• [EXERCISE AIM]: Give back the line where "eexists. split; [exact (filedesc_write_ok" appears and all the lines after it until the listing ends, unchanged and with nothing else.

• [EXCERPTED DATA]:
[Start of Attachment]
#[export] Program Instance fworld_Files : Files (fworld R) := {
  fl_ok i w := ∃ d n c, handle i w d n c;
  fl_file := h_nid; fl_data := h_contents; fl_pos := h_offset
}.
Next Obligation.
  intros i w (d & n & c & Hh). destruct (handle_eqs _ _ _ _ _ Hh) as (_ & _ & ->). apply Hh.
Qed.
Next Obligation.
  intros i w (d & n & c & Hh). destruct (handle_eqs _ _ _ _ _ Hh) as (_ & _ & ->).
  cbn. unfold dispatch. rewrite (h_obj _ _ _ _ _ Hh). unfold filedesc_seek.
  pose proof (h_pos _ _ _ _ _ Hh) as [Hpos Hmax].
  rewrite (handle_seek _ _ _ _ _ (SeekCurrent 0) (f_offset (fd_file d)) Hh)
    by (unfold checked_add_u64; rewrite decide_True by (unfold U64_MAX; lia); f_equal; lia).
  by rewrite (put_same _ _ _ _ _ Hh).
Qed.
Next Obligation.
  intros i p w (d & n & c & Hh) Hp. exists (settle i d p n c w). split.
  - rewrite (settle_same _ _ _ _ _ _ Hh). cbn. unfold dispatch. rewrite (h_obj _ _ _ _ _ Hh). unfold filedesc_seek.
    by rewrite (handle_seek _ _ _ _ _ (SeekStart p) p Hh).
  - exact (settle_moves i d n c p id w Hh Hp (h_len _ _ _ _ _ Hh)).
Qed.
Next Obligation.
  intros i len w (d & n & c & Hh) Hend. destruct (handle_eqs _ _ _ _ _ Hh) as (_ & Hc & Ho).
  rewrite Ho in *. rewrite Hc. eexists. split; [exact (filedesc_read_ok _ _ _ _ _ _ Hh Hend)|].
  apply (settle_moves i d n c _ id w Hh); [|apply Hh].
  pose proof (h_pos _ _ _ _ _ Hh) as []. unfold slice. rewrite length_take. split; lia.
Qed.
Next Obligation.
  intros i bs w (d & n & c & Hh) Hend. destruct (handle_eqs _ _ _ _ _ Hh) as (_ & _ & Ho). rewrite Ho in *.
  eexists. split; [exact (filedesc_write_ok _ _ _ _ _ _ Hh Hend)|].
  pose proof (h_pos _ _ _ _ _ Hh) as []. pose proof (h_len _ _ _ _ _ Hh).
  apply (settle_moves i d n c _ (splice (f_offset (fd_file d)) bs) w Hh); [split; unfold two64; lia|].
  unfold splice. rewrite !length_app, length_take, length_app, length_drop, length_replicate. lia.
Qed.
End filedesc.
[End of Attachment]
• [SOLVED PROBLEM]:
  eexists. split; [exact (filedesc_write_ok _ _ _ _ _ _ Hh Hend)|].
  pose proof (h_pos _ _ _ _ _ Hh) as []. pose proof (h_len _ _ _ _ _ Hh).
  apply (settle_moves i d n c _ (splice (f_offset (fd_file d)) bs) w Hh); [split; unfold two64; lia|].
  unfold splice. rewrite !length_app, length_take, length_app, length_drop, length_replicate. lia.
Qed.
End filedesc.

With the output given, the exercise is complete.